Croome was Brown’s first large-scale project, commissioned by the 6th Earl of Coventry in 1751. Up to this point the fashion had been for formal gardens, but over time Brown's more naturalistic style changed the face of 18th century garden design. Following the landscape designer's death in 1783, the Earl erected a memorial by the lake at Croome to commemorate his work and 'inimitable genius'.

Golden Valley at Ashridge Estate Hertfordshire

Ashridge Estate, Hertfordshire 

Brown visited Ashridge in 1759 on the invitation of the 3rd Duke of Bridgewater, although little is known about the work he carried out. Even so, this ‘Golden Valley’ bears all the hallmarks of classic ‘Capability’ Brown, with sweeping vistas and rolling pastures fringed by woodland.

The Gothic Folly at Wimpole

Wimpole Estate, Cambridgeshire 

Wimpole’s magnificent parkland is the work of many of the greatest names in landscape gardening, including Charles Bridgeman and Humphrey Repton. However the most important element is surely ‘Capability’ Brown’s North Park. Created in the 1760s–70s, it provides an idyllic setting for the Hall and features an extraordinary focus in the form of a picturesque Gothic folly.

Trees on a lake edge reflected in the water

Wallington, Northumberland 

Born just 2 miles away, Brown’s daily walk to school in Cambo village took him through the Wallington estate. Although he left Northumberland in 1739, he returned in the 1760s to advise Wallington’s owner Sir Walter. The extent of his work is unclear, although we know he laid out the designs for the ‘Low Lake’, and may also have been involved in the creation of the ‘High Lake’.

Fallow deer graze in the deer park as the sun shines through the overlooking trees

Dinefwr, Carmarthenshire 

In 1775 Brown was invited to Newton House, nestled within the park and grounds of Dinefwr Castle, to advise on the landscape. His suggestions included the planting of trees and the relocation of the farm and kitchen garden. It is believed that he also designed one of the walking trails around Dinefwr Park, which makes the most of the natural vistas that frame the house.

A view of the Capability Brown landscape

Berrington Hall, Herefordshire 

The Berrington estate was purchased in 1775 by Thomas Harley, a banker from London. To display his wealth Harley commissioned Brown to create what would turn out to be his final landscape. Berrington is a beautiful example of Brown’s foresight, as it is only now the Oak and Beech trees have matured that the park truly looks as he intended - 200 years after he envisioned it.

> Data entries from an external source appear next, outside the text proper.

(** The build returns when every document opens and the embedding
    service answers. *)
Lemma build_loop_succeeds (paths : list str) :
  Forall (fun p => PdfReader svc p <> None) paths ->
  (forall w rq, embeddings_create svc w rq <> None) ->
  forall kb0 w, exists kb w', build_loop svc paths kb0 w = (Ok kb, w').
Proof.
  intros Hpdf Hemb. induction Hpdf as [|path rest Hp _ IH]; intros kb0 w.
  - now exists kb0, w.
  - rewrite build_loop_cons. unfold pdf_to_text.
    destruct (PdfReader svc path) as [pages|]; [|contradiction].
    unfold default_words_per_chunk. rewrite chunk_text_windows by lia.
    destruct (map _ _) as [|c cs]; [apply IH|].
    rewrite embed_texts_nonempty by discriminate.
    destruct (embeddings_create svc w (embed_request (c :: cs))) eqn:E;
      [apply IH | now apply Hemb in E].
Qed.

(** C8.  Under the embedder contract (one vector per input text), a
    build that returns has processed the documents in input order: the
    embedding requests were sent in document order, and the knowledge
    base is the concatenation, document after document, of one record
    per (chunk, embedding) pair in chunk order; each record has the
    chunk as text, the document's path as source and the chunk's vector
    as embedding. *)
Theorem build_knowledge_base_records (paths : list str) (w : World)
    (kb : list KBRecord) (w' : World) :
  embedder_contract svc ->
  build_knowledge_base_from_paths svc paths w = (Ok kb, w') ->
  exists docs,
    map doc_path docs = paths
    /\ Forall (doc_run svc) docs
    /\ embed_calls w' = embed_calls w ++ build_requests docs
    /\ kb = flat_map doc_records docs
    /\ Forall (fun d =>
         length (doc_embeddings d) = length (doc_chunks d)
         /\ length (doc_records d) = length (doc_chunks d)
         /\ map text (doc_records d) = doc_chunks d
         /\ map embedding (doc_records d)
            = map np_array_float32 (doc_embeddings d)
         /\ Forall (fun r => source r = doc_path d) (doc_records d)) docs.
Proof.
  intros Hc Hrun. unfold build_knowledge_base_from_paths in Hrun.
  destruct (build_loop_trace paths [] w kb w' Hrun)
    as (docs & Hp & Hr & Hkb & Hlog & _).
  exists docs. repeat split; try assumption.
  eapply Forall_impl; [|exact Hr]. intros d Hd.
  pose proof (doc_run_contract d Hc Hd) as Hlen.
  split; [assumption|]. now apply doc_records_fields.
Qed.

End Build.

Lemma demo_services_contract : embedder_contract demo_services.
Proof.
  intros w rq data H. simpl in H. injection H as <-. apply length_map.
Qed.

Lemma build_knowledge_base_records_witness :
  embedder_contract demo_services
  /\ exists kb w',
       build_knowledge_base_from_paths demo_services
         [lit "a.pdf"; lit "b.pdf"] empty_world = (Ok kb, w')
       /\ exists docs,
            map doc_path docs = [lit "a.pdf"; lit "b.pdf"]
            /\ Forall (doc_run demo_services) docs
            /\ embed_calls w' = embed_calls empty_world ++ build_requests docs
            /\ kb = flat_map doc_records docs
            /\ Forall (fun d =>
                 length (doc_embeddings d) = length (doc_chunks d)
                 /\ length (doc_records d) = length (doc_chunks d)
                 /\ map text (doc_records d) = doc_chunks d
                 /\ map embedding (doc_records d)
                    = map np_array_float32 (doc_embeddings d)
                 /\ Forall (fun r => source r = doc_path d) (doc_records d))
                 docs.
Proof.
  split; [exact demo_services_contract|].
  eexists. eexists. split; [vm_compute; reflexivity|].
  eapply (build_knowledge_base_records demo_services
            [lit "a.pdf"; lit "b.pdf"] empty_world);
    [exact demo_services_contract | vm_compute; reflexivity].
Defined.

Example build_run :
  fst (build_knowledge_base_from_paths demo_services
         [lit "a.pdf"; lit "b.pdf"] empty_world)
  = Ok [ {| text := lit "a digraph is two letters"; source := lit "a.pdf";
            embedding := [1%R; 0%R] |};
         {| text := lit "a digraph is two letters"; source := lit "b.pdf";
            embedding := [1%R; 0%R] |} ].
Proof. reflexivity. Qed.

(** ** The descending stable sort *)

Section Sorting.

Context {A : Type}.

Local Open Scope R_scope.

Lemma insert_desc_perm (x : R * A) (l : list (R * A)) :
  Permutation (insert_desc x l) (x :: l).
Proof.
  induction l as [|y l IH]; simpl; [reflexivity|].
  destruct (Rlt_dec (fst x) (fst y)); [|reflexivity].
  rewrite IH. apply perm_swap.
Qed.

Lemma sort_perm (l : list (R * A)) : Permutation (sort_by_score_reverse l) l.
Proof.
  induction l as [|x l IH]; simpl; [reflexivity|].
  rewrite insert_desc_perm. now constructor.
Qed.


Lemma insert_desc_sorted (x : R * A) (l : list (R * A)) :
  StronglySorted key_ge l -> StronglySorted key_ge (insert_desc x l).
Proof.
  induction 1 as [|y l Hl IH Hy]; simpl; [repeat constructor|].
  destruct (Rlt_dec (fst x) (fst y)) as [Hlt|Hge].
  - constructor; [assumption|].
    apply (Permutation_Forall (x := x :: l)).
    + symmetry. apply insert_desc_perm.
    + constructor; [unfold key_ge; lra | assumption].
  - constructor; [now constructor|].
    constructor; [unfold key_ge; lra|].
    eapply Forall_impl; [|exact Hy]. unfold key_ge. intros z Hz. lra.
Qed.

Lemma sort_sorted (l : list (R * A)) :
  StronglySorted key_ge (sort_by_score_reverse l).
Proof.
  induction l as [|x l IH]; simpl; [constructor | now apply insert_desc_sorted].
Qed.

(** The sort keeps, for every key, the items with that key in their
    input order. *)
Lemma insert_desc_key_is (s : R) (x : R * A) (l : list (R * A)) :
  filter (key_is s) (insert_desc x l) = filter (key_is s) (x :: l).
Proof.
  induction l as [|y l IH]; [reflexivity|]. cbn [insert_desc].
  destruct (Rlt_dec (fst x) (fst y)) as [Hlt|Hge]; [|reflexivity].
  cbn [filter] in *. rewrite IH. unfold key_is.
  destruct (Req_dec_T (fst y) s), (Req_dec_T (fst x) s); try reflexivity.
  lra.
Qed.

Lemma sort_key_is (s : R) (l : list (R * A)) :
  filter (key_is s) (sort_by_score_reverse l) = filter (key_is s) l.
Proof.
  induction l as [|x l IH]; [reflexivity|]. cbn [sort_by_score_reverse fold_right].
  fold (sort_by_score_reverse l). rewrite insert_desc_key_is.
  cbn [filter]. now rewrite IH.
Qed.

Lemma key_is_self (x : R * A) : key_is (fst x) x = true.
Proof. unfold key_is. destruct (Req_dec_T (fst x) (fst x)); congruence. Qed.

(** A key-sorted list is determined by its items per key: every stable
    sort by decreasing key computes [sort_by_score_reverse]. *)
Lemma stable_sorted_unique (l1 l2 : list (R * A)) :
  StronglySorted key_ge l1 -> StronglySorted key_ge l2 ->
  (forall s, filter (key_is s) l1 = filter (key_is s) l2) ->
  l1 = l2.
Proof.
  intros H1. revert l2. induction H1 as [|x l1 Hl1 IH Hx]; intros l2 H2 Hf.
  - destruct l2 as [|y l2]; [reflexivity|].
    specialize (Hf (fst y)). cbn [filter] in Hf. rewrite key_is_self in Hf.
    discriminate.
  - destruct l2 as [|y l2].
    { specialize (Hf (fst x)). cbn [filter] in Hf. rewrite key_is_self in Hf.
      discriminate. }
    inversion H2 as [|? ? Hl2 Hy]; subst.
    assert (Hxy : fst x = fst y).
    { assert (Hx2 : In x (y :: l2)).
      { apply (proj1 (filter_In (key_is (fst x)) x (y :: l2))).
        rewrite <- Hf. cbn [filter]. rewrite key_is_self. now left. }
      assert (Hy1 : In y (x :: l1)).
      { apply (proj1 (filter_In (key_is (fst y)) y (x :: l1))).
        rewrite Hf. cbn [filter]. rewrite key_is_self. now left. }
      rewrite Forall_forall in Hx, Hy. unfold key_ge in Hx, Hy.
      destruct Hx2 as [->|Hx2]; [reflexivity|].
      destruct Hy1 as [->|Hy1]; [reflexivity|].
      specialize (Hx _ Hy1). specialize (Hy _ Hx2). lra. }
    assert (x = y).
    { specialize (Hf (fst x)). cbn [filter] in Hf.
      rewrite key_is_self in Hf. rewrite Hxy in Hf at 2.
      rewrite Hxy, key_is_self in Hf. rewrite <- Hxy in Hf. congruence. }
    subst y. f_equal. apply IH; [assumption|]. intros s.
    specialize (Hf s). cbn [filter] in Hf.
    destruct (key_is s x); congruence.
Qed.

Lemma sort_by_score_reverse_adequate (l l' : list (R * A)) :
  StronglySorted key_ge l' ->
  (forall s, filter (key_is s) l' = filter (key_is s) l) ->
  l' = sort_by_score_reverse l.
Proof.
  intros Hs Hf. apply stable_sorted_unique; [assumption | apply sort_sorted|].
  intros s. now rewrite sort_key_is.
Qed.

End Sorting.

Section SortingNatural.

Context {A B : Type} (f : A -> B).



End SortingNatural.

Section Stability.

Context {A : Type}.

Local Open Scope R_scope.



End Stability.

Section SortedFacts.

Context {A : Type} (Rel : A -> A -> Prop).




End SortedFacts.


(** The stable sort on four scored items: ties keep their input order. *)
Example sort_by_score_reverse_run :
  sort_by_score_reverse [(0%R, 0); (1%R, 1); (0%R, 2); (1%R, 3)]
  = [(1%R, 1); (1%R, 3); (0%R, 0); (0%R, 2)].
Proof.
  unfold sort_by_score_reverse. simpl.
  repeat (destruct (Rlt_dec _ _); try lra; simpl). reflexivity.
Qed.

(** ** Slices, tags and combined lists *)

Section SliceFacts.

Context {A : Type}.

Boys with their dad sitting on a tree stump next to the lake

Hatfield Forest, Essex 

Most of Hatfield looks like a typical medieval hunting forest, but in the centre you can find a landscaped lake, non-native trees, and the beautiful ‘Shell House’ picnic shelter. It was long believed that ‘Capability’ Brown had been involved in the works, but this was only recently confirmed by researchers who found a 1757 plan for the area by Brown, and a receipt for £50 paid for his work.